── Records to use ──

(** * Mainframe legacy archiver: validation, ledger, query and teardown lambdas

    A shallow embedding of the Python sources
    - [back_end/glue/iceberg_etl_job.py]   (column normalizer),
    - [back_end/lambda/validation.py]      (validation engine),
    - [back_end/lambda/athena_query.py]    (bounded query primitive and
                                            its handler),
    - [back_end/lambda/metadata_logger.py] (job ledger),
    - [back_end/lambda/delete_handler.py]  (teardown coordinator),
    - [back_end/lambda/upload_handler.py]  (signed uploads, pipeline start),
    - [back_end/lambda/auth_middleware.py] (identity of a request),
    followed by the properties of the specification that are settled on it
    and by further properties of the same code.

    Conventions.  A Python [str] is a Rocq [string]; its characters are the
    code points 0..255 (Latin-1), on which [str.lower] and [str.strip] are
    character-wise.  A Python [int] is a [Z].  A call that may raise returns
    a [result].  The remote services (Athena, Glue, S3, DynamoDB) are records
    of responses, passed explicitly. *)

From Stdlib Require Import ZArith List String Ascii Bool Lia.
From stdpp Require Import base decidable option list gmap strings.

Local Open Scope string_scope.
Local Open Scope Z_scope.

(* ===================================================================== *)
(** * Python runtime fragment *)
(* ===================================================================== *)

Module Py.

(** ** Exceptions *)

(** An exception: its class name and its message. *)
Record exn : Type := Exn { exn_class : string; exn_msg : string }.

Definition Exception (msg : string) : exn := Exn "Exception" msg.

Inductive result (A : Type) : Type :=
| Ok (a : A)
| Raise (e : exn).
Arguments Ok {A} a.
Arguments Raise {A} e.

Definition bind {A B} (m : result A) (k : A -> result B) : result B :=
  match m with
  | Ok a => k a
  | Raise e => Raise e
  end.

Definition raises {A} (m : result A) : bool :=
  match m with Ok _ => false | Raise _ => true end.

(** ** Characters *)

Definition ord (c : ascii) : N := N_of_ascii c.
Definition chr (n : N) : ascii := ascii_of_N n.

Definition between (lo hi : N) (c : ascii) : bool :=
  ((lo <=? ord c) && (ord c <=? hi))%N.

(** [str.isspace] on one character: TAB LF VT FF CR, FS GS RS US, SPACE,
    NEL and NBSP are the white-space code points below 256. *)
Definition isspace (c : ascii) : bool :=
  between 9 13 c || between 28 32 c || (ord c =? 133)%N || (ord c =? 160)%N.

(** [str.lower] on one character: A-Z and the Latin-1 capitals
    (0xC0-0xDE without the multiplication sign 0xD7) move up by 32. *)
Definition lower_char (c : ascii) : ascii :=
  if between 65 90 c || (between 192 222 c && negb (ord c =? 215)%N)
  then chr (ord c + 32)
  else c.

(** ** Strings *)

Fixpoint lower (s : string) : string :=
  match s with
  | EmptyString => EmptyString
  | String c r => String (lower_char c) (lower r)
  end.

Fixpoint lstrip (s : string) : string :=
  match s with
  | EmptyString => EmptyString
  | String c r => if isspace c then lstrip r else s
  end.

Fixpoint rstrip (s : string) : string :=
  match s with
  | EmptyString => EmptyString
  | String c r =>
      match rstrip r with
      | EmptyString => if isspace c then EmptyString else String c EmptyString
      | r' => String c r'
      end
  end.

(** [s.strip()] without argument. *)
Definition strip (s : string) : string := rstrip (lstrip s).

(** [s.replace(old, new)] for a one-character [old]. *)
Fixpoint replace (old : ascii) (new : string) (s : string) : string :=
  match s with
  | EmptyString => EmptyString
  | String c r =>
      if Ascii.eqb c old then String.append new (replace old new r)
      else String c (replace old new r)
  end.

(** ** [str.upper], whose result leaves the code points below 256 *)

(** [str.upper] on one character, as code points: a-z and the Latin-1
    small letters (0xE0-0xFE without the division sign 0xF7) move down
    by 32; the sharp s becomes SS, the micro sign the Greek capital mu
    (U+039C) and y with diaeresis its capital (U+0178). *)
Definition upper_char (c : ascii) : list N :=
  if between 97 122 c || (between 224 254 c && negb (ord c =? 247)%N)
  then [(ord c - 32)%N]
  else if (ord c =? 223)%N then [83%N; 83%N]
  else if (ord c =? 181)%N then [924%N]
  else if (ord c =? 255)%N then [376%N]
  else [ord c].

Fixpoint upper (s : string) : list N :=
  match s with
  | EmptyString => []
  | String c r => (upper_char c ++ upper r)%list
  end.

(** The code points of a string. *)
Fixpoint points (s : string) : list N :=
  match s with
  | EmptyString => []
  | String c r => ord c :: points r
  end.

(** [str.isspace] on any code point. *)
Definition isspace_point (n : N) : bool :=
  ((n <? 256)%N && isspace (chr n)) || (n =? 5760)%N ||
  ((8192 <=? n)%N && (n <=? 8202)%N) || (n =? 8232)%N || (n =? 8233)%N ||
  (n =? 8239)%N || (n =? 8287)%N || (n =? 12288)%N.

Fixpoint lstrip_points (l : list N) : list N :=
  match l with
  | [] => []
  | n :: r => if isspace_point n then lstrip_points r else l
  end.

Fixpoint rstrip_points (l : list N) : list N :=
  match l with
  | [] => []
  | n :: r =>
      match rstrip_points r with
      | [] => if isspace_point n then [] else [n]
      | r' => n :: r'
      end
  end.

Definition strip_points (l : list N) : list N := rstrip_points (lstrip_points l).

Fixpoint prefix_points (p l : list N) : bool :=
  match p, l with
  | [], _ => true
  | _ :: _, [] => false
  | a :: p', b :: l' => (a =? b)%N && prefix_points p' l'
  end.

───

**Exercise:**
Nothing but the exact lines of the data above, from the line containing "match rstrip_points r with" through the last, should appear in the answer.

**Your response:**
      match rstrip_points r with
      | [] => if isspace_point n then [] else [n]
      | r' => n :: r'
      end
  end.

Definition strip_points (l : list N) : list N := rstrip_points (lstrip_points l).

Fixpoint prefix_points (p l : list N) : bool :=
  match p, l with
  | [], _ => true
  | _ :: _, [] => false
  | a :: p', b :: l' => (a =? b)%N && prefix_points p' l'
  end.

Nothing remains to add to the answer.